Retinoic acid selectively inhibits lipopolysaccharide induction of tissue factor gene expression in human monocytes.

Expression of tissue factor (TF) by activated monocytes in several diseases leads to disseminated intravascular coagulation. Lipopolysaccharide (LPS)-induced monocyte TF expression is downregulated by the nuclear hormone all-trans retinoic acid (ATRA). In this study, we examined the mechanism by which ATRA inhibits monocyte TF expression. We show that ATRA selectively inhibited LPS induction of TF expression in human monocytes and monocytic THP-1 cells without affecting LPS induction of tumor necrosis factor-alpha (TNF-alpha) and interleukin-8 (IL-8). Inhibition of TF expression occurred at the level of transcription as determined by nuclear run-on.

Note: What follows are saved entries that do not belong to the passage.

Lemma common_calls_confined_witness :
  ∃ s', Common.dispatch true ex_common 0x1080 (Sys_random_get 0 8) = Ret (s', Returned 0) ∧
        common_confined (instance_of_vmctx 0x1080) 0x10000 0x20 ex_common s'.
Proof.
  destruct (common_calls_confined true ex_common 0x1080 0x100 0x80
    (mkMemoryPlan (mkMemory 1 None false) Dynamic 0x10000) 0x10000 0x20 7 (Sys_random_get 0 8))
    as [_ H]; [by vm_compute..|].
  eexists. split; [reflexivity|]. eapply H. reflexivity.
Defined.
(** X16: any list of selections from the menu is served without an
    exception.  Each 'auto' in it adds one event and one thread, and
    nothing takes one away; an event that was set stays set; and
    [set_windows_theme] is called once for each other selection, in
    order, with the selected theme. *)
Theorem menu_selections_compose (due : list (Z * string)) :
  forall w, exists w',
    run_callbacks due w = (Ret tt, w') /\
    length (threads w') =
      (length (threads w) + length (filter (fun p => p.2 = "auto") due))%nat /\
    length (events w') =
      (length (events w) + length (filter (fun p => p.2 = "auto") due))%nat /\
    (forall e, events w !! e = Some true -> events w' !! e = Some true) /\
    calls_during (self w) w w' =
      filter (fun theme => theme <> "auto") (map snd due).
Proof.
  assert (Hgen : forall w, exists l w',
             run_callbacks due w = (Ret tt, w') /\
             self w' = self w /\
             log w' = log w ++ l /\ Forall (fun x => who x = self w) l /\
             applied_themes (map what l) =
               filter (fun theme => theme <> "auto") (map snd due) /\
             length (threads w') =
               (length (threads w) +
                length (filter (fun p => p.2 = "auto") due))%nat /\
             length (events w') =
               (length (events w) +
                length (filter (fun p => p.2 = "auto") due))%nat).
  { induction due as [|[t theme] due IH]; intros w.
    - exists [], w. simpl. rewrite (right_id_L [] (++)).
      repeat split; first [constructor|lia].
    - simpl run_callbacks. run_monad. simpl.
      match goal with |- context [select_theme theme ?w1] =>
        destruct (select_theme_step theme w1)
          as (l1 & w1' & Hrun & Hself & Hlog & Hwho & Ha & Ht & Hev)
      end.
      rewrite Hrun. simpl in *.
      destruct (IH w1') as (l2 & w2 & Hrun2 & Hself2 & Hlog2 & Hwho2 & Ha2
                              & Ht2 & Hev2).
      rewrite Hrun2. exists (l1 ++ l2), w2. split; [reflexivity|].
      split; [congruence|].
      split; [rewrite Hlog2, Hlog, (assoc_L (++)); reflexivity|].
      split; [apply Forall_app; split; [exact Hwho|by rewrite <- Hself]|].
      rewrite map_app, applied_themes_app, Ha, Ha2, Ht2, Hev2, Ht, Hev.
      destruct (decide (theme = "auto")) as [->|Hm].
      + rewrite filter_cons_False by (simpl; tauto).
        rewrite (filter_cons_True (fun p : Z * string => p.2 = "auto"))
          by reflexivity.
        simpl. repeat split; lia.
      + rewrite filter_cons_True by exact Hm.
        rewrite (filter_cons_False (fun p : Z * string => p.2 = "auto"))
          by exact Hm.
        simpl. repeat split; lia. }
  intros w. destruct (Hgen w) as (l & w' & Hrun & _ & Hlog & Hwho & Ha & Ht & Hev).
  destruct (run_callbacks_run due w) as (l' & w'' & Hrun' & _ & _ & _ & _ & _ & Hmono).
  rewrite Hrun in Hrun'. injection Hrun' as <-.
  exists w'. split; [exact Hrun|]. split; [exact Ht|]. split; [exact Hev|].
  split; [exact Hmono|].
  unfold calls_during. by rewrite (since_app _ _ _ Hlog), (events_of_own _ _ Hwho).
Qed.

End MenuAtLarge.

ATRA did not significantly alter the binding or functional activity of the transcription factors c-Fos/c-Jun and c-Rel/p65, which are required for LPS induction of the TF promoter in monocytic cells. In contrast to the ATRA inhibition of the endogenous TF gene, LPS induction of the cloned TF promoter was not inhibited by ATRA in transiently transfected THP-1 cells. Our results demonstrate that ATRA selectively inhibited LPS-induced TF gene transcription in human monocytic cells by a mechanism that does not involve repression of AP-1- or NF-kappaB-mediated transcription.